I sit here typing away, waiting for several files to upload to Deviant Art. While I wait, I listen to the sounds of the Mighty Wurlitzer, a beast of an instrument from another time. I find this both comforting and slightly unnerving.
Let me start with why this is unnerving. The Mighty Wurlitzer has existed for many decades now, longer than I have to be sure. It's name blurred into history by more modern names like Moog & Yamaha. Yes, they are much more familiar with the sensation of music coming from a keyboard. But the Mighty Wurlitzer has a name that few have forgotten, it persists on the quality of its name. Not to be ground down by time, it plays on.
The comfort is in that is has NOT been ground down, finding it's place in our consciousness. It keeps at what it does best, the Mighty Wurlitzer IS still there.

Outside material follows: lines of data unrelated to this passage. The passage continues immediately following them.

Definition scenario_options : RouteOptions :=
  mkRouteOptions (mkVaultOptions (Some TransportCookie) (mkCookieOptions None None None (Some (js "__Host-session")) None None None)
                    JUndef (JStr vault_origin) true true)
    (Some example_options) (Some (js "x-browser-fingerprint")) example_cookie (λ _, true) true (λ _, true)
    (mkLifetimes None None (Some (num_of_Z 3600000))) true (Some (vault_origin ++ js "/app")) None.
Definition scenario_config : ResolvedConfig :=
  mkResolvedConfig ManualMode (js "openid") (Some (js "https://issuer.example")) (js "client") None None None None None None.
Definition scenario_metadata : ProviderMetadata :=
  mkMetadata (Some (js "https://issuer.example")) (js "https://issuer.example/authorize") (js "https://issuer.example/token")
    (js "https://issuer.example/jwks") None (Some (js "https://issuer.example/logout")) (js "client") None (js "openid").
Definition scenario_navigation : LogoutNavigation :=
  mkNavigation (vault_origin ++ js "/app") (num_of_Z 60000) (js "logout-navigation:v1:" ++ base64urlEncode (repeat 1 32))
    (vault_origin ++ js "/auth/logout/navigation") None.

Definition random_of (byte : Z) (prefix : string) : jsstr := js prefix ++ js "_" ++ base64urlEncode (repeat byte 16).
Definition scenario_id_claims (byte : Z) : jsval :=
  JObj true [(js "iss", JStr (js "https://issuer.example")); (js "sub", JStr (js "alice")); (js "sid", JStr (js "op-7"));
             (js "aud", JStr (js "client")); (js "exp", JNum (num_of_Z 5000)); (js "iat", JNum (num_of_Z 1));
             (js "nonce", JStr (random_of byte "nonce"))].
Definition scenario_tokens (refresh_token : string) : jsval :=
  JObj true [(js "token_type", JStr (js "Bearer")); (js "id_token", JStr (js "idt")); (js "refresh_token", JStr (js refresh_token))].
Definition scenario_issued : jsval :=
  JObj true [(js "accessToken", JStr (js "YQ.Yg.Yw")); (js "expiresIn", JNum (num_of_Z 300)); (js "tokenType", JStr (js "DPoP"))].
Definition scenario_header (token : jsstr) : option jsval := Some (JObj true [(js "alg", JStr (js "ES256"))]).
Definition scenario_claims (token : jsstr) : option jsval :=
  Some (JObj true [(js "exp", JNum (num_of_Z 300)); (js "cnf", confirmation_value (Some example_jkt))]).

(** The answers a handler gets besides the store's: at a time, with its random bytes, with the provider's tokens
    and claims. *)
Definition scenario (time byte : Z) (tokens claims : jsval) (c : call) : RouteTask.answer c :=
  match c with
  | Store _ => Pending
  | Proof _ => Ok (Some (mkVerified example_jkt ES256))
  | Clock => num_of_Z time
  | RandomBytes n => repeat byte (Z.to_nat n)
  | Metadata => Ok scenario_metadata
  | Post _ => Ok (200, Ok (json_text tokens))
  | GetUserInfo _ _ => Ok (200, Ok (js "{}"))
  | JwtVerify _ _ _ => Ok (claims, JUndef)
  | IssueToken _ _ _ => Ok scenario_issued
  | RunHook _ s => Ok s
  | SetCookie _ => tt
  end.

Definition scenario_request (cookie : jsstr) (query body : list (jsstr * jsval)) : Request :=
  mkRequest (mkHead [js "Origin"; vault_origin; js "X-Browser-Fingerprint"; js "firefox"] (JStr vault_origin) JUndef)
    (JStr cookie) (js "POST") (JStr (js "/auth/login")) true (JObj true query) (JObj true body).

Definition scenario_play {A} (time byte : Z) (tokens claims : jsval) (t : rtask A) (v : Vault) : option (trace * result route_error A * Vault) :=
  play_vault scenario_url (scenario time byte tokens claims) (num_of_Z time) t v.
Definition events {A} (p : option (trace * result route_error A * Vault)) : trace :=
  match p with Some (tr, _, _) => tr | None => [] end.
Definition vault_after {A} (p : option (trace * result route_error A * Vault)) : Vault :=
  match p with Some (_, _, v) => v | None => store_of (createMemoryOidcVaultStore JUndef (JNum (num_of_Z 3))) end.
Definition value_of {A} (p : option (trace * result route_error A * Vault)) : option A :=
  match p with Some (_, Ok a, _) => Some a | _ => None end.

(** * The scenario *)

Definition fresh_vault : Vault := store_of (createMemoryOidcVaultStore JUndef (JNum (num_of_Z 3))).

(** The login, with its answer: the provider's authorization URL. *)
Definition login_request : Request := scenario_request [] [] [].
Definition login_task : rtask jsstr :=
  createLoginInitiationHandler scenario_url scenario_origin scenario_resolve scenario_query toy_hash scenario_options scenario_config
    [vault_origin] vault_origin (js "/auth") login_request.
Definition login := scenario_play 1000 7 JUndef JUndef login_task fresh_vault.

(** The browser comes back with the cookie it was given. *)
Definition browser_secret : jsstr := (createTransactionBrowserBinding toy_hash (repeat 7 32)).1.
Definition transaction_cookie : jsstr := tc_name example_cookie ++ js "=" ++ browser_secret.
Definition callback_request : Request :=
  scenario_request transaction_cookie [(js "state", JStr (random_of 7 "state")); (js "code", JStr (js "c1"))] [].
Definition callback_task : rtask jsstr :=
  createCallbackHandler scenario_query toy_hash scenario_options scenario_config vault_origin (js "/auth") callback_request.
Definition callback := scenario_play 2000 8 (scenario_tokens "rt1") (scenario_id_claims 7) callback_task (vault_after login).

Definition exchange_request : Request := scenario_request transaction_cookie [] [(js "code", JStr (random_of 8 "code"))].
Definition exchange_task : rtask ExchangeResult :=
  createExchangeHandler scenario_url scenario_origin toy_hash scenario_header scenario_claims scenario_options scenario_config [vault_origin]
    exchange_request.
Definition exchange := scenario_play 3000 9 JUndef JUndef exchange_task (vault_after callback).

Definition session_cookie (id : jsstr) : jsstr := js "__Host-session=" ++ id.
Definition refresh_request : Request := scenario_request (session_cookie (random_of 8 "sess")) [] [].
Definition refresh_task : rtask ExchangeResult :=
  createRefreshHandler scenario_url scenario_origin toy_hash scenario_header scenario_claims scenario_options scenario_config [vault_origin]
    refresh_request.
Definition refresh := scenario_play 4000 10 (scenario_tokens "rt2") (scenario_id_claims 7) refresh_task (vault_after exchange).

(** The logout, with the identifier from before the refresh: an alias of the session the refresh rotated to. *)
Definition alias_task : rtask LogoutAnswer :=
  createLogoutHandler scenario_url scenario_origin scenario_query toy_hash scenario_options scenario_config [vault_origin] None refresh_request.
Definition alias_logout := scenario_play 5000 11 JUndef JUndef alias_task (vault_after refresh).

(** The same session, logged out with a continuation. *)
Definition logout_request : Request := scenario_request (session_cookie (random_of 10 "sess")) [] [].
Definition logout_task : rtask LogoutAnswer :=
  createLogoutHandler scenario_url scenario_origin scenario_query toy_hash scenario_options scenario_config [vault_origin]
    (Some scenario_navigation) logout_request.
Definition logout := scenario_play 5000 11 JUndef JUndef logout_task (vault_after refresh).

Definition scenario_ticket : jsstr := ticket_of (repeat 11 32).
Definition navigation_task : rtask jsstr :=
  createLogoutNavigationGetHandler scenario_url toy_hash scenario_options scenario_navigation
    (js "/auth/logout/navigation?ticket=" ++ scenario_ticket).
Definition navigation := scenario_play 6000 12 JUndef JUndef navigation_task (vault_after logout).

Definition logout_claims : jsval :=
  JObj true [(js "iss", JStr (js "https://issuer.example")); (js "aud", JStr (js "client")); (js "sid", JStr (js "op-7"));
             (js "jti", JStr (js "lt-1")); (js "iat", JNum (num_of_Z 4)); (js "exp", JNum (num_of_Z 600));
             (js "events", JObj true [(BACKCHANNEL_LOGOUT_EVENT_CLAIM, JObj true [])])].
Definition backchannel_request : Request := scenario_request [] [] [(js "logout_token", JStr (js "lt"))].
Definition backchannel_task : rtask Z := createBackchannelLogoutHandler scenario_options backchannel_request.
Definition backchannel := scenario_play 5000 11 JUndef logout_claims backchannel_task (vault_after refresh).

(** The kernel compares runs by their inputs. *)
#[local] Strategy 1000 [scenario_play].

(** * The theorems at work *)

Lemma played {A} time byte tokens claims (t : rtask A) v a :
  value_of (scenario_play time byte tokens claims t v) = Some a →
  runs t (events (scenario_play time byte tokens claims t v)) (Ok a).
Proof.
  unfold value_of, events, scenario_play. destruct (play_vault _ _ _ _ _) as [[[tr [b|e]] v']|] eqn:E; intros [= <-].
  by eapply play_vault_runs.
Qed.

These thoughts are struggling with themselves in my mind lately. Managing to exist, and not be forgotten. Being known to exist while also accomplishing what you set out to do. My mind is weighed down by what I have not done. I have found a stride for my life, an easy walk, but not the one I set out to take. I am able to do what crosses my path much of the time, but am left feeling empty because these are not the chores I set out to do. While I walk this path, I look around, over my shoulders sometimes, but mainly just trying to get a glimpse of the other walk, the one I had intended to take. I wish I was there instead, yet find myself a bit afraid that I might actually suddenly get there. For I no longer have the confidence in doing the tasks associated with that particular walk. I peer in other directions, seeing more walks I could be taking too. Those walks are just about as intimidating, for I will need different skills, in which I find my mind ever more stubborn to acquire. That alone is a frighting thought, that my mind has given up on me, seeking a less cumbersome walk. I have walked a trail with little to keep me engaged to thinking. I do not like my stubborn mind, accustomed to lethargy, it was not my way of doing things even a few short years ago.
So I find myself thinking of things that I have let happen. Not liking the choices that have got me here, nor enjoying the ones that lay ahead.
With this now out of my head, maybe I can go and get some sleep.